• Records provided:

▽

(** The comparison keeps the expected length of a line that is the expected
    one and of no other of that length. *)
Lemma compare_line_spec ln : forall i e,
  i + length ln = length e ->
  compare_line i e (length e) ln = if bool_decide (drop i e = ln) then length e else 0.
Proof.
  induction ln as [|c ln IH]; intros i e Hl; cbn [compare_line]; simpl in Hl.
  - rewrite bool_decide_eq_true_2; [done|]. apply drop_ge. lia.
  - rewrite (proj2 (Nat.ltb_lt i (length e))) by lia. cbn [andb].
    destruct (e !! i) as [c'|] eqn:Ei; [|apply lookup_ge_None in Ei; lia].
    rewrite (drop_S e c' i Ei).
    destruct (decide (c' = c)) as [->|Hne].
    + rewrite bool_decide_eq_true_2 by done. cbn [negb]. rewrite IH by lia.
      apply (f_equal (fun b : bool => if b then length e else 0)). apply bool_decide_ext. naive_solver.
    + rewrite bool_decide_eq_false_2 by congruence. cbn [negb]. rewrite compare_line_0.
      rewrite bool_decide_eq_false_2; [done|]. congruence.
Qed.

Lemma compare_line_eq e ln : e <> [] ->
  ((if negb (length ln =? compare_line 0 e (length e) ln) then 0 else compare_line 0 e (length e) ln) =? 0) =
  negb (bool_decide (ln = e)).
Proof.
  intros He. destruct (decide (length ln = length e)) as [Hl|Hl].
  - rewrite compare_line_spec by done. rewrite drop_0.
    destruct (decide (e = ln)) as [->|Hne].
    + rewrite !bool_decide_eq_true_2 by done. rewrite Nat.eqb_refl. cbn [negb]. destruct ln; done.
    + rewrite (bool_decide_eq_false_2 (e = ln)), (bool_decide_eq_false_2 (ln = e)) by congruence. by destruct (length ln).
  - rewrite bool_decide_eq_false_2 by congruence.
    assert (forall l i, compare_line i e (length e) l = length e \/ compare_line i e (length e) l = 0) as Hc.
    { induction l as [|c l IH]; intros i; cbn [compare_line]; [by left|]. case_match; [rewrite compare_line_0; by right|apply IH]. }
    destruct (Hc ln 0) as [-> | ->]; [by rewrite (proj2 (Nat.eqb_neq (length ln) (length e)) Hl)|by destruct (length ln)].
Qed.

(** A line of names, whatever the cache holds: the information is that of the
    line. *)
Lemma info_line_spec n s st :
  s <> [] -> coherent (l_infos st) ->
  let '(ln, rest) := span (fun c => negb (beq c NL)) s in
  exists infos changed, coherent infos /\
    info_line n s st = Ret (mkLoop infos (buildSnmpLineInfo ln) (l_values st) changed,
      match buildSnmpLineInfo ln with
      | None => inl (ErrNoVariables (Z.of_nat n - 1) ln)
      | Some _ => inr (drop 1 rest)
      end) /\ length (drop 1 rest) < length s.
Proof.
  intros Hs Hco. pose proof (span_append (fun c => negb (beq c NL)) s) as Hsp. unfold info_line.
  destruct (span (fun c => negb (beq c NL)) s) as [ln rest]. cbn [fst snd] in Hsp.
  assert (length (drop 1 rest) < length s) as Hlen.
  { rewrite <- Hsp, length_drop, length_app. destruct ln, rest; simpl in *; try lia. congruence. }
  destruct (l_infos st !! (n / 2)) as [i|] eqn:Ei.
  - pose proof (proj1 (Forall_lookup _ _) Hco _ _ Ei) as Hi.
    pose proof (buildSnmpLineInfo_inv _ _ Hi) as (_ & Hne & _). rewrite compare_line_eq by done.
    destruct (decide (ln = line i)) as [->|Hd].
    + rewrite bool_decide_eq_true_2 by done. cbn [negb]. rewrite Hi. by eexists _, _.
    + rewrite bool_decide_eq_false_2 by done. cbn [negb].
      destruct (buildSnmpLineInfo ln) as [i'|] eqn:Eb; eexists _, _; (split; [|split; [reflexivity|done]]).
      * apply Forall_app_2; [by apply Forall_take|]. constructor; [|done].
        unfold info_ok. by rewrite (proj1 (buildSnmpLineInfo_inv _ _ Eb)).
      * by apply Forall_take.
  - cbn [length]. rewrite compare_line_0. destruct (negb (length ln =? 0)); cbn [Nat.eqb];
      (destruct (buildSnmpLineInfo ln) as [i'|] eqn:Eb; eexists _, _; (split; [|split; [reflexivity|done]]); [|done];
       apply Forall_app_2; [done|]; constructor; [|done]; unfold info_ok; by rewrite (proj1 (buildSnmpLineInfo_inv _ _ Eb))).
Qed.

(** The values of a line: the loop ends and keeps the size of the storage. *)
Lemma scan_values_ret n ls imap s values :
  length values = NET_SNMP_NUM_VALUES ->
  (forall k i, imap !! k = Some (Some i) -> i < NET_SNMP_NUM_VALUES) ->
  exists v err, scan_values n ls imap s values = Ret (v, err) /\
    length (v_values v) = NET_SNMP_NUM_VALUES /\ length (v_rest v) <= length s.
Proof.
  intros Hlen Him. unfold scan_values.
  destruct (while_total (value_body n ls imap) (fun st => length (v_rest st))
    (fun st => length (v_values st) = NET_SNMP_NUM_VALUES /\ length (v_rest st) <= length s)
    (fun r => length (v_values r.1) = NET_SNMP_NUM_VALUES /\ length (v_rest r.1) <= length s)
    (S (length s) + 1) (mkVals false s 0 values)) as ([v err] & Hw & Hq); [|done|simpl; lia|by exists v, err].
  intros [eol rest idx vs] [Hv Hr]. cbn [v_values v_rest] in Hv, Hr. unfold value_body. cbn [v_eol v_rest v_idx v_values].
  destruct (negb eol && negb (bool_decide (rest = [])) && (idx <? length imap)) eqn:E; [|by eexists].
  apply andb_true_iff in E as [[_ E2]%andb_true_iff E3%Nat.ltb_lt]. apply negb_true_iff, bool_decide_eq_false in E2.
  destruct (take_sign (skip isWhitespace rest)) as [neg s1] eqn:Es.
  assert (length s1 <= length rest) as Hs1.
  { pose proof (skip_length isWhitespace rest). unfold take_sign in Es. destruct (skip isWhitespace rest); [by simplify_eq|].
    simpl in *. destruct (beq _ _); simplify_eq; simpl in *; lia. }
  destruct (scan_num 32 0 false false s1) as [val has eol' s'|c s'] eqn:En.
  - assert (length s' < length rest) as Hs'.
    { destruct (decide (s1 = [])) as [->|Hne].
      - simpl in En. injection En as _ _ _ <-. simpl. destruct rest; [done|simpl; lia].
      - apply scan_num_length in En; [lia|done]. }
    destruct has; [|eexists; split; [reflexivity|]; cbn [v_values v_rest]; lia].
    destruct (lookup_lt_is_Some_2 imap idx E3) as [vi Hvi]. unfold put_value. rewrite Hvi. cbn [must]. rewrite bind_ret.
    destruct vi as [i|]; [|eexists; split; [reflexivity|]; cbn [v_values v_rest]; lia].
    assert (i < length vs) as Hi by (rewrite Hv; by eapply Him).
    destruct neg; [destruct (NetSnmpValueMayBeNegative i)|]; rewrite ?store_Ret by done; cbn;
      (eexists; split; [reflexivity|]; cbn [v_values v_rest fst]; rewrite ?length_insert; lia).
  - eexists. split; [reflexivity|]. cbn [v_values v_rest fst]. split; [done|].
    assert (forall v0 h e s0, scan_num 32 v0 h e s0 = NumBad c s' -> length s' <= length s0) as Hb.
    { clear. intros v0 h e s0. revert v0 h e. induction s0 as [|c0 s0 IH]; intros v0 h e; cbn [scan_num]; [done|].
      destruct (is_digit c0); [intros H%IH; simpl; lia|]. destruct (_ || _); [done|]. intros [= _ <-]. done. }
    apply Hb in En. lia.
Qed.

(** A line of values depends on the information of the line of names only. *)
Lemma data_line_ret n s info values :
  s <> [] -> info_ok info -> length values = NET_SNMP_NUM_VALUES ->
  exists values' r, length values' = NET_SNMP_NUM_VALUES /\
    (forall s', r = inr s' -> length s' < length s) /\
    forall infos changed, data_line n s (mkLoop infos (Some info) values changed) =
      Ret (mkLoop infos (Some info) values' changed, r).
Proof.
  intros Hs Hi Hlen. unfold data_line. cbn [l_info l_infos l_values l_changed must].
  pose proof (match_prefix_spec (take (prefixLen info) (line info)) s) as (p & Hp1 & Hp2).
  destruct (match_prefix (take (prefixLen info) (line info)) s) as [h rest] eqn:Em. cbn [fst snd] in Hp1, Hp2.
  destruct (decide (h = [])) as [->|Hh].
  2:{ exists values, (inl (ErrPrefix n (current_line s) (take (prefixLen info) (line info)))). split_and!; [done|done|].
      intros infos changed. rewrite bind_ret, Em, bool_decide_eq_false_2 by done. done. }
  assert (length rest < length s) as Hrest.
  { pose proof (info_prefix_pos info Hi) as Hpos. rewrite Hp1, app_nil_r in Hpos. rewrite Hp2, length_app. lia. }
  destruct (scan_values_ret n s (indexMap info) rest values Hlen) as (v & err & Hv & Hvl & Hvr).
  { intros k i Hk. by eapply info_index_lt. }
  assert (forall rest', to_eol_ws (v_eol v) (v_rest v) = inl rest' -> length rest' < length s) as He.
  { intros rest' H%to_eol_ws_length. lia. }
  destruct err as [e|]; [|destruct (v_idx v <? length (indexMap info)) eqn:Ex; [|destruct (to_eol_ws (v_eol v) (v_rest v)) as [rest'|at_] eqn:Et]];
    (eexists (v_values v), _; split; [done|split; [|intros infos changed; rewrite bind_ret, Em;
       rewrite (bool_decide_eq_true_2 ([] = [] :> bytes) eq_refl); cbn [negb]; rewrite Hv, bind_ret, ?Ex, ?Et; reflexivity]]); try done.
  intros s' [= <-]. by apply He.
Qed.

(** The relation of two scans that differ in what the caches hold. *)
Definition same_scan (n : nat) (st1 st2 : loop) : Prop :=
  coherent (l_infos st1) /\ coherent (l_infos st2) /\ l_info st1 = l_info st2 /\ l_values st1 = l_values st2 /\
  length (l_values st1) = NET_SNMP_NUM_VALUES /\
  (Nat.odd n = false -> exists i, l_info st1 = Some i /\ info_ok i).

△
▽

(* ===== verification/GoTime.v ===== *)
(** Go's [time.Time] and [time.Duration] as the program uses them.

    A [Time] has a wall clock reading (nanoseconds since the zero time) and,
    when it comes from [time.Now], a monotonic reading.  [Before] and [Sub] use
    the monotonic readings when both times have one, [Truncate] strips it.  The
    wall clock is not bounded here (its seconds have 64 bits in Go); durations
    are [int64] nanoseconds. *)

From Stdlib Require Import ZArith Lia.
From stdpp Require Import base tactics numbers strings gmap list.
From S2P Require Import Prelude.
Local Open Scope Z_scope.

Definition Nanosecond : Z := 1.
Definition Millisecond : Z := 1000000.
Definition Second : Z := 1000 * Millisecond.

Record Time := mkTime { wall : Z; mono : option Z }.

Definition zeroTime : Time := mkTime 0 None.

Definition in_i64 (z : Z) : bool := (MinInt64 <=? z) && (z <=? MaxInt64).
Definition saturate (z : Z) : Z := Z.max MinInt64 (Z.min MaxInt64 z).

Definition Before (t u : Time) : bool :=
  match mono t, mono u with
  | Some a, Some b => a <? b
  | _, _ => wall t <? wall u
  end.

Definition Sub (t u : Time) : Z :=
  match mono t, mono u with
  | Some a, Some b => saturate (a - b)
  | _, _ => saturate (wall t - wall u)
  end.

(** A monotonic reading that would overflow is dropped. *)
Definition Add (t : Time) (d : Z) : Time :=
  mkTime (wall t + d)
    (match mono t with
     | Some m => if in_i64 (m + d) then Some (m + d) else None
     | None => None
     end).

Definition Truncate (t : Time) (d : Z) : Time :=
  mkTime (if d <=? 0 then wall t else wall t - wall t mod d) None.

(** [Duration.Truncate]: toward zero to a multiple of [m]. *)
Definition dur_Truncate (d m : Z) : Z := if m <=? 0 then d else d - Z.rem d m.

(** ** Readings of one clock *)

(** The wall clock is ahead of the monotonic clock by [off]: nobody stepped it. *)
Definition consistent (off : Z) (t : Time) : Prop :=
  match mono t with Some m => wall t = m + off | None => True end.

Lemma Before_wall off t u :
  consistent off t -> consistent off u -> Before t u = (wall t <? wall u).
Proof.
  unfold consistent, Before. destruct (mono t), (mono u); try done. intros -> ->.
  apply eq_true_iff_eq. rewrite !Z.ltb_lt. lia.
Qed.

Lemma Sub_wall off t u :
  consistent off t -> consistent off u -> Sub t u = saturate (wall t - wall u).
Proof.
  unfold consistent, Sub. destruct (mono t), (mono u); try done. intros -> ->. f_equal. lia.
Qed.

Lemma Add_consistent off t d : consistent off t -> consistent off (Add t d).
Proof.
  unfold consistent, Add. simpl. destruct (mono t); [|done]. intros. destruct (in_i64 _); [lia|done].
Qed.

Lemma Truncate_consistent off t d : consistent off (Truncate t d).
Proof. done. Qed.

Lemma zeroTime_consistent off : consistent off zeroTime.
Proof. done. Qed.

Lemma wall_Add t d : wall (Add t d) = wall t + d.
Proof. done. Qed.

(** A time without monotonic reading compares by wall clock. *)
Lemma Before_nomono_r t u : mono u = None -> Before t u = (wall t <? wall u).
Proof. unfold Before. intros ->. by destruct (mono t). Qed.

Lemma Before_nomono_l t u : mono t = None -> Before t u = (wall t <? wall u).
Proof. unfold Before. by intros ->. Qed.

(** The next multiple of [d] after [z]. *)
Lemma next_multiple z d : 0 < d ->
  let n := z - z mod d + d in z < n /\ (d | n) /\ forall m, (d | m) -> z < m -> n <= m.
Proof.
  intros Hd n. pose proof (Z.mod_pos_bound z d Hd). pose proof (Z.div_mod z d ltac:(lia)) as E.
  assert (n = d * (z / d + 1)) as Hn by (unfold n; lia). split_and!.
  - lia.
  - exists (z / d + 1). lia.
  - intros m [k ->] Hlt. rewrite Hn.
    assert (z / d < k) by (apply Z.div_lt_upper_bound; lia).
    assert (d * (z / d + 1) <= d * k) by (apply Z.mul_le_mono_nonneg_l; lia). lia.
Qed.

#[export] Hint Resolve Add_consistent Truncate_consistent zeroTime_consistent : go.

△

• Exercise: Above are some records; copy exactly the lines from the one with "(** The comparison" through the one with "intros He. destruct", both included, and no others.

• Answer below:
(** The comparison keeps the expected length of a line that is the expected
    one and of no other of that length. *)
Lemma compare_line_spec ln : forall i e,
  i + length ln = length e ->
  compare_line i e (length e) ln = if bool_decide (drop i e = ln) then length e else 0.
Proof.
  induction ln as [|c ln IH]; intros i e Hl; cbn [compare_line]; simpl in Hl.
  - rewrite bool_decide_eq_true_2; [done|]. apply drop_ge. lia.
  - rewrite (proj2 (Nat.ltb_lt i (length e))) by lia. cbn [andb].
    destruct (e !! i) as [c'|] eqn:Ei; [|apply lookup_ge_None in Ei; lia].
    rewrite (drop_S e c' i Ei).
    destruct (decide (c' = c)) as [->|Hne].
    + rewrite bool_decide_eq_true_2 by done. cbn [negb]. rewrite IH by lia.
      apply (f_equal (fun b : bool => if b then length e else 0)). apply bool_decide_ext. naive_solver.
    + rewrite bool_decide_eq_false_2 by congruence. cbn [negb]. rewrite compare_line_0.
      rewrite bool_decide_eq_false_2; [done|]. congruence.
Qed.

Lemma compare_line_eq e ln : e <> [] ->
  ((if negb (length ln =? compare_line 0 e (length e) ln) then 0 else compare_line 0 e (length e) ln) =? 0) =
  negb (bool_decide (ln = e)).
Proof.
  intros He. destruct (decide (length ln = length e)) as [Hl|Hl].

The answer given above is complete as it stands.